Of course, Joshua will get his chance to regain the WBO, WBA and IBF belts from Ruiz in Saudi Arabia three weeks before Christmas and a victory in Diriyah will reignite the public’s desire for a transatlantic battle with Wilder. But the 33-year-old, who was in scintilating form when he knocked out Dominic Breazeale in a little over two minutes in May, does not expect the former golden boy of the division to reclaim those titles at all.

Deontay Wilder on Andy Ruiz
Wilder tips Ruiz to defeat Joshua a second time Action Images/Reuters/Peter Cziborra

“I feel like Ruiz will win the rematch,” he says. “I liked his performance in the first fight and I feel he will improve even more in the second one. He will have built a lot of confidence from the way that he beat Anthony.

“People need to understand that you can bounce back but there is also a certain way that you get beat that can knock your confidence down so low. Over and over again you’re going to have to see that.

“If you don’t have the right mindset or the right people around you then you’ll go right back in there and do the same damn thing. You’ll make the same mistakes as last time, nothing will be corrected.

“You can bring 1,000 experts in if you want to, you can bring 1,000 scientists of the sport but at the end of the day it’s only up to that person who has to perform. They have to be able to act on the instructions that are given to correct the wrongs into rights.”

There have been some suggestions that Joshua’s career is on the line on December 7 as opposed to just the WBA, WBO and IBF heavyweight titles. Lennox Lewis, for instance, has said that the Brit will be ‘finished’ by another defeat. Wilder, meanwhile, is not so sure a second consecutive loss would mean the end. He said: “There would be a way back in for Joshua if he loses, of course, it’s never over until it’s over.
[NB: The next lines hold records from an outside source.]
Lemma filter_eqb_seq (i0 start len : nat) :
  filter (fun i => i =? i0) (seq start len)
  = if (start <=? i0) && (i0 <? start + len) then [i0] else [].
Proof.
  revert start. induction len as [|len IH]; intros start; simpl.
  - destruct (start <=? i0) eqn:E1, (i0 <? start + 0) eqn:E2; try reflexivity.
    apply Nat.leb_le in E1. apply Nat.ltb_lt in E2. lia.
  - rewrite IH.
    destruct (start =? i0) eqn:E0, (S start <=? i0) eqn:E1,
             (i0 <? S start + len) eqn:E2, (start <=? i0) eqn:E3,
             (i0 <? start + S len) eqn:E4; simpl;
      rewrite ?Nat.eqb_eq, ?Nat.eqb_neq, ?Nat.leb_le, ?Nat.leb_gt,
              ?Nat.ltb_lt, ?Nat.ltb_ge in *; try lia; try reflexivity.
    subst. reflexivity.
Qed.

Lemma nonzero_place (n : Z) (i0 len : nat) :
  n <> 0%Z -> i0 < len -> nonzero (place n i0 len) = [i0].
Proof.
  intros Hn Hi. unfold nonzero. rewrite place_length.
  rewrite (filter_ext_in _ (fun i => i =? i0)).
  - rewrite filter_eqb_seq. simpl.
    apply Nat.ltb_lt in Hi. rewrite Hi. reflexivity.
  - intros i Hin. apply in_seq in Hin. rewrite place_nth.
    assert (E : (i <? len) = true) by (apply Nat.ltb_lt; lia).
    rewrite E. simpl.
    destruct (i =? i0); [|reflexivity].
    apply negb_true_iff, Z.eqb_neq, Hn.
Qed.

(** A draw from a table that puts all the weight on the outcome [i0]. *)
Lemma draw_counts_point (multinomial : Z -> list Q -> result (list Z))
      (N : nat) (n : Z) (w : list Q) (i0 : nat) :
  multinomial_contract multinomial ->
  (0 < n)%Z -> Forall (fun p => (0 <= p)%Q) w ->
  i0 < List.length w ->
  (nth i0 w 0 == 1)%Q ->
  (forall i, i <> i0 -> (nth i w 0 == 0)%Q) ->
  draw_counts multinomial N n w = Ok [(binary_repr i0 N, n)].
Proof.
  intros C Hn NN Hi H1 H0. unfold draw_counts.
  rewrite (@point_mass_draw multinomial n w i0 C); try assumption; try lia.
  - cbn [bind]. rewrite nonzero_place by first [assumption | lia].
    cbn [map]. rewrite place_nth.
    apply Nat.ltb_lt in Hi. rewrite Hi, Nat.eqb_refl. reflexivity.
  - rewrite (Qsum_single w H0). exact H1.
Qed.

Lemma expansion_complement (n j : nat) :
  j < 2 ^ n -> expansion n (2 ^ n - 1 - j) = map negb (expansion n j).
Proof.
  revert j. induction n as [|n IH]; intros j Hj; [reflexivity|].
  rewrite Nat.pow_succ_r' in *.
  destruct (Nat.lt_ge_cases j (2 ^ n)) as [Hlt | Hge].
  - replace (2 * 2 ^ n - 1 - j) with (2 ^ n + (2 ^ n - 1 - j)) by lia.
    rewrite expansion_high by lia. rewrite expansion_low by exact Hlt.
    rewrite IH by exact Hlt. reflexivity.
  - replace (2 * 2 ^ n - 1 - j) with (2 ^ n - 1 - (j - 2 ^ n)) by lia.
    replace j with (2 ^ n + (j - 2 ^ n)) at 2 by lia.
    rewrite expansion_low by lia. rewrite expansion_high by lia.
    rewrite IH by lia. reflexivity.
Qed.

Lemma binary_repr_key (n k : nat) :
  k < 2 ^ S n -> binary_repr k (S n) = key_of_bits (expansion (S n) k).
Proof.
  intros H. unfold binary_repr, key_of_bits.
  rewrite binary_repr_chars_expansion by exact H. reflexivity.
Qed.

(** X11: with [dim = 2] and the measurement basis equal to the addressing
    basis, a final state that is a column vector of [2^size] amplitudes and
    the basis state number [j] gives all the
    samples to one key: the binary digits of [j] in 'digital', and those
    digits with 0 and 1 exchanged in 'ground-rydberg'. *)
Theorem dim2_basis_state
        (multinomial : Z -> list Q -> result (list Z))
        (self : SimulationResults) (mb : option string) (b : string)
        (earlier : list Qobj) (final : Qobj) (N_samples : Z) (j : nat)
        (Hdraw : multinomial_contract multinomial)
        (Hdim : dim self = 2)
        (Hres : resolved self mb = Some b) (Hvalid : valid_basis b)
        (Hsame : b = basis_name self)
        (Hstates : states self = earlier ++ [final])
        (Hsize : 1 <= size self)
        (Hshape : shape final = [2 ^ size self; 1])
        (Hlen : List.length (data final) = 2 ^ size self)
        (Hj : j < 2 ^ size self)
        (Hone : (abs2 (nth j (data final) Czero) == 1)%Q)
        (Hzero : forall i, i <> j -> (abs2 (nth i (data final) Czero) == 0)%Q)
        (Hn : (0 < N_samples)%Z) :
  sample_final_state multinomial self mb N_samples
  = Ok [(key_of_bits (if String.eqb b "digital"
                      then expansion (size self) j
                      else map negb (expansion (size self) j)),
         N_samples)].
Proof.
  assert (E : resolve_basis self mb = Ok b) by (apply resolve_basis_ok; auto).
  assert (P : forall i, (nth i (np_abs_sq final) 0
                         == abs2 (nth i (data final) Czero))%Q).
  { intros i. unfold np_abs_sq.
    destruct (Nat.lt_ge_cases i (List.length (data final))) as [Hi | Hi].
    - rewrite (nth_indep _ 0%Q (abs2 Czero)) by (rewrite length_map; exact Hi).
      rewrite map_nth. reflexivity.
    - rewrite !nth_overflow by (rewrite ?length_map; exact Hi). reflexivity. }
  unfold sample_final_state, weights_stage.
  rewrite E, Hstates, last_item_app, Hdim. cbn [bind].
  change (2 =? 2) with true. cbv iota.
  rewrite <- Hsame, String.eqb_refl. cbn [bind].
  rewrite (row_length_column final Hshape), reverse_rows_column.
  destruct (size self) as [|n] eqn:Hsz; [lia|].
  destruct (String.eqb b "digital").
  - rewrite <- binary_repr_key by exact Hj.
    apply draw_counts_point; try assumption.
    + apply np_abs_sq_nonneg.
    + unfold np_abs_sq. rewrite length_map. lia.
    + rewrite P. exact Hone.
    + intros i Hi. rewrite P. apply Hzero, Hi.
  - rewrite <- expansion_complement by exact Hj.
    rewrite <- binary_repr_key by lia.
    assert (L : List.length (np_abs_sq final) = 2 ^ S n)
      by (unfold np_abs_sq; rewrite length_map; exact Hlen).
    assert (R : forall i, i < 2 ^ S n ->
                nth i (rev (np_abs_sq final)) 0%Q
                = nth (2 ^ S n - 1 - i) (np_abs_sq final) 0%Q).
    { intros i Hi. rewrite rev_nth by lia. rewrite L. f_equal. lia. }
    apply draw_counts_point; try assumption.
    + apply Forall_rev, np_abs_sq_nonneg.
    + rewrite length_rev. lia.
    + rewrite R by lia. rewrite P.
      replace (2 ^ S n - 1 - (2 ^ S n - 1 - j)) with j by lia. exact Hone.
    + intros i Hi.
      destruct (Nat.lt_ge_cases i (2 ^ S n)) as [Hlt | Hge].
      * rewrite R by exact Hlt. rewrite P. apply Hzero. lia.
      * rewrite nth_overflow by (rewrite length_rev; lia). reflexivity.
Qed.

Lemma dim2_basis_state_witness :
  sample_final_state draw_first two_atoms (Some "ground-rydberg") 500
  = Ok [(key_of_bits (if String.eqb "ground-rydberg" "digital"
                      then expansion (size two_atoms) 3
                      else map negb (expansion (size two_atoms) 3)),
         500%Z)].
Proof.
  apply (@dim2_basis_state draw_first two_atoms (Some "ground-rydberg")
           "ground-rydberg" [] (ket [0; 0; 0; 1]%Q [2; 2]) 500 3).
  - exact draw_first_contract.
  - reflexivity.
  - reflexivity.
  - left; reflexivity.
  - reflexivity.
  - reflexivity.
  - simpl; lia.
  - reflexivity.
  - reflexivity.
  - simpl; lia.
  - reflexivity.
  - intros [|[|[|[|[|i]]]]] Hi; try reflexivity. congruence.
  - lia.
Defined.
(** C8 (code_bug): on a top-level number or boolean the membership test
    [field in data], outside the [try], raises [TypeError]. *)
Theorem refund_check_raises_on_number :
  check_refund_amount (JInt 5) = Raise TypeError /\
  check_refund_amount (JFloat (PFin 1)) = Raise TypeError /\
  check_refund_amount (JBool true) = Raise TypeError.
Proof. repeat split. Qed.

(** C9: in any sequence of requests, the reply to a payload is
    [audit_request] of that payload alone; two identical payloads get the
    same reply whatever was served before or between them. *)
Lemma serve_app_nth (float_repr : pyfloat -> string) (pre l : list json) (k : nat) :
  nth_error (serve float_repr (pre ++ l)) (List.length pre + k) = nth_error (serve float_repr l) k.
Proof. induction pre as [|x pre IH]; simpl; [reflexivity | exact IH]. Qed.

Theorem serve_reply_depends_only_on_payload
  (float_repr : pyfloat -> string) (pre mid post : list json) (d : json) :
  let rs := serve float_repr (pre ++ d :: mid ++ d :: post) in
  nth_error rs (List.length pre) = Some (audit_request float_repr d) /\
  nth_error rs (List.length pre + S (List.length mid)) = Some (audit_request float_repr d).
Proof.
  simpl. split.
  - rewrite <- (Nat.add_0_r (List.length pre)), serve_app_nth. reflexivity.
  - rewrite serve_app_nth. simpl. rewrite <- (Nat.add_0_r (List.length mid)), serve_app_nth.
    reflexivity.
Qed.

(** C10: on a top-level [str] or [list] the refund check reports no
    violation and no amount: indexing it with a field name is a
    [TypeError], which the [except] skips, even where [field in data]
    holds. *)
Theorem refund_check_string_list (s : string) (l : list json) (field : string) :
  check_refund_amount (JStr s) = Ok (false, None) /\
  check_refund_amount (JList l) = Ok (false, None) /\
  py_getitem (JStr s) field = Raise TypeError /\
  py_getitem (JList l) field = Raise TypeError.
Proof.
  split; [apply refund_loop_str|]. split; [apply refund_loop_list|].
  split; reflexivity.
Qed.

(* ------------------------------------------------------------------ *)
(** ** Lemmas on strings *)

Lemma str_app_assoc (a b c : string) : a ++ (b ++ c) = (a ++ b) ++ c.
Proof. induction a as [|x a IH]; simpl; [reflexivity | now rewrite IH]. Qed.

Lemma str_app_nil_r (a : string) : a ++ "" = a.
Proof. induction a as [|x a IH]; simpl; [reflexivity | now rewrite IH]. Qed.

(** [m] is a contiguous piece of [h]. *)
Definition segment (h m : string) : Prop := exists a b, h = a ++ m ++ b.

Lemma segment_refl (h : string) : segment h h.
Proof. exists "", "". simpl. now rewrite str_app_nil_r. Qed.

Lemma segment_trans (h x m : string) : segment h x -> segment x m -> segment h m.
Proof.
  intros (a & b & ->) (c & d & ->). exists (a ++ c), (d ++ b).
  rewrite !str_app_assoc. reflexivity.
Qed.

Lemma segment_app_l (x y : string) : segment (y ++ x) x.
Proof. exists y, "". now rewrite str_app_nil_r. Qed.

Lemma segment_app_r (x y : string) : segment (x ++ y) x.
Proof. exists "", y. reflexivity. Qed.

Lemma prefix_app (n b : string) : prefix n (n ++ b) = true.
Proof.
  induction n as [|c n IH]; simpl; [destruct b; reflexivity|].
  destruct (ascii_dec c c) as [_|H]; [exact IH | now contradiction H].
Qed.

Lemma prefix_inv (n h : string) : prefix n h = true -> exists b, h = n ++ b.
Proof.
  revert h. induction n as [|c n IH]; intros h H.
  - exists h. reflexivity.
  - destruct h as [|d h]; simpl in H; [discriminate|].
    destruct (ascii_dec c d) as [<-|]; [|discriminate].
    destruct (IH h H) as [b ->]. exists b. reflexivity.
Qed.

(** [needle in hay] holds exactly when the needle is a piece of the hay. *)
Lemma str_in_segment (n h : string) : str_in n h = true <-> segment h n.
Proof.
  split.
  - induction h as [|c h IH]; intros H; cbn [str_in] in H.
    + destruct n; [exists "", ""; reflexivity | discriminate H].
    + apply orb_true_iff in H as [H | H].
      * destruct (prefix_inv _ _ H) as [b Hb]. exists "", b. exact Hb.
      * destruct (IH H) as (a & b & ->). exists (String c a), b. reflexivity.
  - intros (a & b & ->). induction a as [|c a IH].
    + pose proof (prefix_app n b) as Hp. simpl append.
      destruct (n ++ b) as [|x h]; cbn [str_in]; rewrite Hp; reflexivity.
    + change (String c a ++ n ++ b) with (String c (a ++ n ++ b)).
      cbn [str_in]. rewrite IH, orb_true_r. reflexivity.
Qed.
(** * Swap submission and RPC transport selection of the web interface

    A shallow embedding of
    - [apps/web/src/hooks/useSwapCallback.tsx]: [getUniversalRouterFeeFields],
      the callback returned by [useSwapCallback], [useSwapTransactionStatus]
      and [clientToProvider];
    - the wagmi configuration module: [orderedTransportUrls],
      [createWagmiConfig] (its [client] factory) and [defaultOnFetchResponse].

    JavaScript values are modelled as follows: [undefined] is [None];
    numbers that are chain ids, status codes or raw amounts are [Z];
    strings are [string]; objects are records; an object with identity
    (a viem client, an ethers provider) carries a reference number; calls
    to collaborators outside these files are recorded as events of a trace,
    and [throw] is the left summand of the outcome. *)

From stdpp Require Import gmap strings list pretty.

Open Scope Z_scope.

(** ** Effects: a trace of collaborator calls and an exception *)

(** [new Error(message)] *)
Inductive exn : Type := Error (message : string).

#[global] Instance exn_eq_dec : EqDecision exn.
Proof. solve_decision. Defined.

(** A computation emits events of type [E], then throws or returns. *)
Definition M (E A : Type) : Type := list E * (exn + A).

Definition ret {E A} (a : A) : M E A := ([], inr a).
Definition throw {E A} (e : exn) : M E A := ([], inl e).
Definition emit {E} (ev : E) : M E unit := ([ev], inr tt).
Definition bind {E A B} (m : M E A) (k : A -> M E B) : M E B :=
  match m with
  | (tr, inl e) => (tr, inl e)
  | (tr, inr a) => let '(tr', r) := k a in (tr ++ tr', r)
  end.

Notation "'do' x <- m ; k" := (bind m (fun x => k))
  (at level 10, x name, m at level 100, k at level 200).
Notation "'run' m ; k" := (bind m (fun _ => k))
  (at level 10, m at level 100, k at level 200).

Definition trace {E A} (m : M E A) : list E := fst m.
Definition outcome {E A} (m : M E A) : exn + A := snd m.

(** JavaScript truthiness of the values that the code tests. *)
Definition truthy_string (s : string) : bool := bool_decide (s ≠ "").
Definition truthy_number (n : Z) : bool := bool_decide (n ≠ 0).
Definition truthy_opt {A} (t : A -> bool) (o : option A) : bool :=
  match o with Some a => t a | None => false end.

(** [Number.prototype.toString] / [BigInt.prototype.toString] on integers. *)
Definition toString (n : Z) : string := pretty n.

(** ** The wagmi configuration module *)

Module WagmiConfig.

(** [chain.rpcUrls]: four optional tiers, each [{ http: string[] }].
    The projections are prefixed: [default] and [http] name other things. *)
Record RpcUrlTier := { tier_http : list string }.

Record RpcUrls := {
  rpc_interface : option RpcUrlTier;
  rpc_default : option RpcUrlTier;
  rpc_public : option RpcUrlTier;
  rpc_fallback : option RpcUrlTier;
}.

Record Chain := {
  id : Z;
  name : string;
  rpcUrls : RpcUrls;
}.

(** [tier?.http ?? []] *)
Definition http_or_empty (t : option RpcUrlTier) : list string :=
  match t with Some t => tier_http t | None => [] end.

(** [Boolean] applied to a string. *)
Definition Boolean (s : string) : bool := truthy_string s.

(** A JavaScript [Set] iterates in insertion order; [add] of a member
    leaves it unchanged. It is the list of its members in that order. *)
Definition Set_add (s : list string) (x : string) : list string :=
  if decide (x ∈ s) then s else s ++ [x].

(** [new Set(iterable)] adds the elements one after the other. *)
Definition new_Set (xs : list string) : list string := foldl Set_add [] xs.

(** [Array.from(set)] *)
Definition Array_from (s : list string) : list string := s.

(** The spread of the four tiers in priority order. *)
Definition orderedRpcUrls (chain : Chain) : list string :=
  http_or_empty (rpc_interface (rpcUrls chain)) ++
  http_or_empty (rpc_default (rpcUrls chain)) ++
  http_or_empty (rpc_public (rpcUrls chain)) ++
  http_or_empty (rpc_fallback (rpcUrls chain)).
(** X1.  [isPostUri] accepts exactly the uris
    [at://<authority>/app.bsky.feed.post/<rest>] with a non-empty
    authority that holds no slash. *)
Theorem isPostUri_iff (u : string) :
  isPostUri u = true ↔
  ∃ d rest, d ≠ "" ∧ slash_free d
            ∧ u = "at://" +:+ (d +:+ ("/app.bsky.feed.post/" +:+ rest)).
Proof.
  unfold isPostUri, match_authority. split.
  - destruct (strip_prefix "at://" u) as [s|] eqn:Hs; [|done].
    apply strip_prefix_Some in Hs as ->.
    destruct (span_non_slash s) as [a r] eqn:Hspan.
    apply span_non_slash_split in Hspan as [-> Hfree].
    destruct a as [|c a]; [done|]. destruct r as [|c' r]; [done|].
    intros H. apply bool_decide_eq_true in H as [rest H].
    apply strip_prefix_Some in H. exists (String c a), rest. by rewrite H.
  - intros (d & rest & Hne & Hfree & ->).
    change (strip_prefix "at://" ("at://" +:+ (d +:+ ("/app.bsky.feed.post/" +:+ rest))))
      with (Some (d +:+ String "/" ("app.bsky.feed.post/" +:+ rest))).
    cbv beta iota. rewrite span_non_slash_app by done.
    destruct d as [|c d]; [done|]. apply bool_decide_eq_true.
    exists rest. by apply strip_prefix_Some.
Qed.

End PostUriFacts.

(** ** What an event writes *)

Module HandleEventFacts.
Import AtUri AtUriFacts Ingestion IngestionFacts.

(** *** The quote gate *)

(** X2.  A quote passes the storage gate exactly when the quoted uri is a post
    uri and scoped ingestion is off, or tracking is on and the author is
    a subscriber, or the quoted post is a publisher's. *)
Theorem shouldStoreQuoteEngagement_iff
    (flags : Flags) (sc : IngestionScope) (author : string) (subjectUri : option string) :
  shouldStoreQuoteEngagement flags sc author subjectUri = true ↔
  ∃ u, subjectUri = Some u ∧ isPostUri u = true ∧
    ( FEEDGEN_SCOPED_INGESTION flags = false
      ∨ (FEEDGEN_TRACK_SUBSCRIBER_ACTIVITY flags = true ∧ author ∈ subscriberDids sc)
      ∨ (∃ d, didFromAtUri (Some u) = Some d ∧ d ∈ publisherDids sc) ).
Proof.
  unfold shouldStoreQuoteEngagement.
  destruct (not_a_post subjectUri) eqn:Hpost.
  { split; [done|]. intros (u & -> & Hu & _).
    assert (not_a_post (Some u) = false) by (apply not_a_post_false; eauto).
    congruence. }
  apply not_a_post_false in Hpost as (u & -> & Hu).
  unfold scope, trackSubscriberActivity, restrictPublisherEngagementToSubscribers,
    scopedIngestion.
  destruct (FEEDGEN_SCOPED_INGESTION flags) eqn:Hsc; cbn [negb andb orb].
  2:{ split; [|done]. intros _. exists u. eauto. }
  destruct (FEEDGEN_TRACK_SUBSCRIBER_ACTIVITY flags) eqn:Ht; cbn [negb andb orb].
  - destruct (has (subscriberDids sc) author) eqn:Hs.
    + apply has_true in Hs. split; [|done]. intros _. exists u. eauto 10.
    + destruct (has_did _ _) eqn:Hp.
      * apply has_did_from_uri in Hp. split; [|done]. intros _. exists u. eauto 10.
      * split; [done|]. intros (u' & [= <-] & _ & [?|[[_ H]|H]]); [done| |].
        -- apply has_true in H. congruence.
        -- apply has_did_from_uri in H. congruence.
  - destruct (has_did _ _) eqn:Hp.
    + apply has_did_from_uri in Hp. split; [|done]. intros _. exists u. eauto 10.
    + split; [done|]. intros (u' & [= <-] & _ & [?|[[? _]|H]]); [done|done|].
      apply has_did_from_uri in H. congruence.
Qed.

(** *** What the projector writes *)

Definition nul_free (s : string) : Prop := ∀ i, String.get i s ≠ Some "000"%char.



Lemma strip_nul_id (s : string) : nul_free s → strip_nul s = s.
Proof.
  induction s as [|c s IH]; intros H; simpl; [done|].
  destruct (Ascii.eqb_spec c "000") as [->|Hc].
  - by specialize (H 0%nat).
  - f_equal. apply IH. intros i. apply (H (S i)).
Qed.







(** *** Primary keys *)




Definition reply_twice : OperationsByType :=
  {| posts := mkOperations [bob_reply; bob_reply] [];
     reposts := mkOperations [] [];
     likes := mkOperations [] [] |}.


Example reply_twice_effect :
  Post.uri <$> post (handleEvent scoped_flags alice_only "2026-02-02T00:00:00.000Z"
                       reply_twice store_with_quote)
  = ["at://did:plc:bob/app.bsky.feed.post/3kdef"].
Proof. vm_compute. reflexivity. Qed.

End HandleEventFacts.

(** ** The cached ingestion scope *)

Module ScopeCacheFacts.
Import AtUri AtUriFacts Ingestion IngestionFacts ProcessEnv ScopeCache.

Lemma refresh_publishers env db :
  publisherDids (refresh env db) = list_to_set (getPublisherDidsFromEnv env)
  ∧ publisherDids (refresh env db) ⊆ allowlistedAuthorDids (refresh env db).
Proof. unfold refresh; simpl. split; [done|set_solver]. Qed.

(** The cache only ever holds scopes the refresh built. *)
Definition well_formed (env : ProcessEnv.t) (cached : option CachedScope) : Prop :=
  match cached with
  | Some c => ∃ db, cached_scope c = refresh env db
  | None => True
  end.

Lemma getIngestionScope_well_formed env now loadedAt db cached :
  well_formed env cached →
  (∃ db', fst (getIngestionScope env now loadedAt db cached) = refresh env db')
  ∧ well_formed env (snd (getIngestionScope env now loadedAt db cached)).
Proof.
  unfold getIngestionScope. destruct cached as [c|]; simpl.
  - intros [db' Hc]. case_bool_decide; simpl; eauto.
  - intros _. eauto.
Qed.

Lemma served_refreshed env calls cached :
  well_formed env cached →
  Forall (λ sc, ∃ db, sc = refresh env db) (served env calls cached).
Proof.
  revert cached. induction calls as [|c calls IH]; intros cached Hwf; simpl; [done|].
  destruct (getIngestionScope_well_formed env (call_now c) (call_loadedAt c) (call_db c)
              cached Hwf) as [Hsc Hwf'].
  destruct (getIngestionScope _ _ _ _ _) as [sc cached']. simpl in *.
  constructor; [done|]. by apply IH.
Qed.

(** X6.  Whatever the sequence of calls from a cold cache, every scope served
    has the configured publishers as its publisher set, allowlists each of
    them, and holds no subscriber when neither subscriber switch is on;
    so under every such scope a post authored by a configured publisher
    passes [shouldStorePost]. *)
Theorem served_scopes_allowlist_publishers (env : ProcessEnv.t) (calls : list Call) :
  Forall (λ sc,
            publisherDids sc = list_to_set (getPublisherDidsFromEnv env)
            ∧ publisherDids sc ⊆ allowlistedAuthorDids sc
            ∧ (trackSubscriberActivityEnabled env = false →
               restrictPublisherEngagementToSubscribersEnabled env = false →
               subscriberDids sc = ∅)
            ∧ ∀ create : CreateOp PostRecord,
                c_author create ∈ getPublisherDidsFromEnv env →
                shouldStorePost (flags env) sc create = true)
         (served env calls None).
Proof.
  eapply Forall_impl; [by apply served_refreshed|]. intros sc [db ->].
  destruct (refresh_publishers env db) as [Hpub Hsub].
  split; [done|]. split; [done|]. split.
  - intros Ht Hr. unfold refresh; simpl. by rewrite Ht, Hr.
  - intros create Hc. apply shouldStorePost_iff. right. left.
    apply Hsub. rewrite Hpub. by apply elem_of_list_to_set.
Qed.


Definition one_publisher : ProcessEnv.t := [("NEWSBOT_UK_DID", "did:plc:news")].

Definition following (dids : list string) : Database :=
  {| post := []; engagement := [];
     follows := (λ did, Follows.mk "did:plc:reader" did) <$> dids;
     subscriber := [] |}.


Example refresh_interval_elapsed :
  allowlistRefreshMs one_publisher = 60000
  ∧ "did:plc:b" ∈ allowlistedAuthorDids
                    (fst (getIngestionScope one_publisher 61000 61500
                            (following ["did:plc:a"; "did:plc:b"])
                            (Some (mkCached 1000
                                     (refresh one_publisher (following ["did:plc:a"]))))))
  ∧ "did:plc:b" ∉ allowlistedAuthorDids
                    (fst (getIngestionScope one_publisher 31000 31500
                            (following ["did:plc:a"; "did:plc:b"])
                            (Some (mkCached 1000
                                     (refresh one_publisher (following ["did:plc:a"])))))).
Proof. split; [done|]. split; vm_compute; set_solver. Qed.

End ScopeCacheFacts.

(** ** The aggregator: what a run leaves alone, and running twice *)

Module AggregatorFrameFacts.
Import ListFacts Aggregator AggregatorFacts.

(** *** What a run leaves alone *)

(** Two post rows that agree on every column but the three counts the
    aggregator writes. *)
Definition same_but_counts (p p' : Post.t) : Prop :=
  Post.uri p' = Post.uri p ∧ Post.cid p' = Post.cid p
  ∧ Post.indexedAt p' = Post.indexedAt p ∧ Post.createdAt p' = Post.createdAt p
  ∧ Post.author p' = Post.author p ∧ Post.text p' = Post.text p
  ∧ Post.rootUri p' = Post.rootUri p ∧ Post.rootCid p' = Post.rootCid p
  ∧ Post.linkUrl p' = Post.linkUrl p ∧ Post.linkTitle p' = Post.linkTitle p
  ∧ Post.linkDescription p' = Post.linkDescription p
  ∧ Post.priority p' = Post.priority p ∧ Post.quote_count p' = Post.quote_count p.

Lemma recount_in_same m1 m2 m3 uris p : same_but_counts p (recount_in m1 m2 m3 uris p).
Proof. unfold recount_in. case_bool_decide; by repeat split. Qed.

Lemma updateEngagement_posts (env : Env) (db : Database) :
  ∃ m1 m2 m3 uris,
    (uris = [] ∨ uris = postUris env db)
    ∧ post (updateEngagement env db) = recount_in m1 m2 m3 uris <$> post db.
Proof.
  destruct chunk_sizes_pos as [Hcs Hbs].
  unfold updateEngagement. rewrite updateEngagementWith_unchunked by done.
  unfold updateEngagement_unchunked.
  assert (Hid : ∀ m, post db = recount_in m m m [] <$> post db).
  { intros m. rewrite <- update_batch_spec. by rewrite update_batch_nil. }
  repeat case_bool_decide.
  - exists ∅, ∅, ∅, []. split; [by left|apply Hid].
  - exists ∅, ∅, ∅, []. split; [by left|apply Hid].
  - do 4 eexists. split; [by right|]. cbn [post]. by rewrite update_batch_spec.
Qed.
It’s going to be up to Anthony, it won’t be over when he loses if he doesn’t want it to be. Look at all these people who are still fighting now. Look at my guy Dereck Chisora, how many losses has he had?

‘If you don’t have the right mindset or the right people around you then you’ll go right back in there and do the same damn thing’

“He’s still relevant today. Still fighting in major fights. We write our own story and our own history in what we do in the sport, our own actions, all the rest is opinion. But when you’re a fighting man and you’ve got a fighting heart, who is anyone else to say that when you get knocked down you can’t get back up? That will be up to him.”

“I think he will lose this fight so the world will soon see what he does after that. If he wins, kudos to him. But really, Joshua is not even in my thoughts right now. He used to be.

“My mindset is not on Fury either but I know exactly what to do in that fight, the second time around, in February.

“Now it’s about fighting Ortiz and I’m looking forward to fighting him because I’m going to make a statement like I did in the Dominic Breazeale fight. From there I will make a statement against Fury and then I’ll be looking to unify the division against Andy Ruiz Jnr.”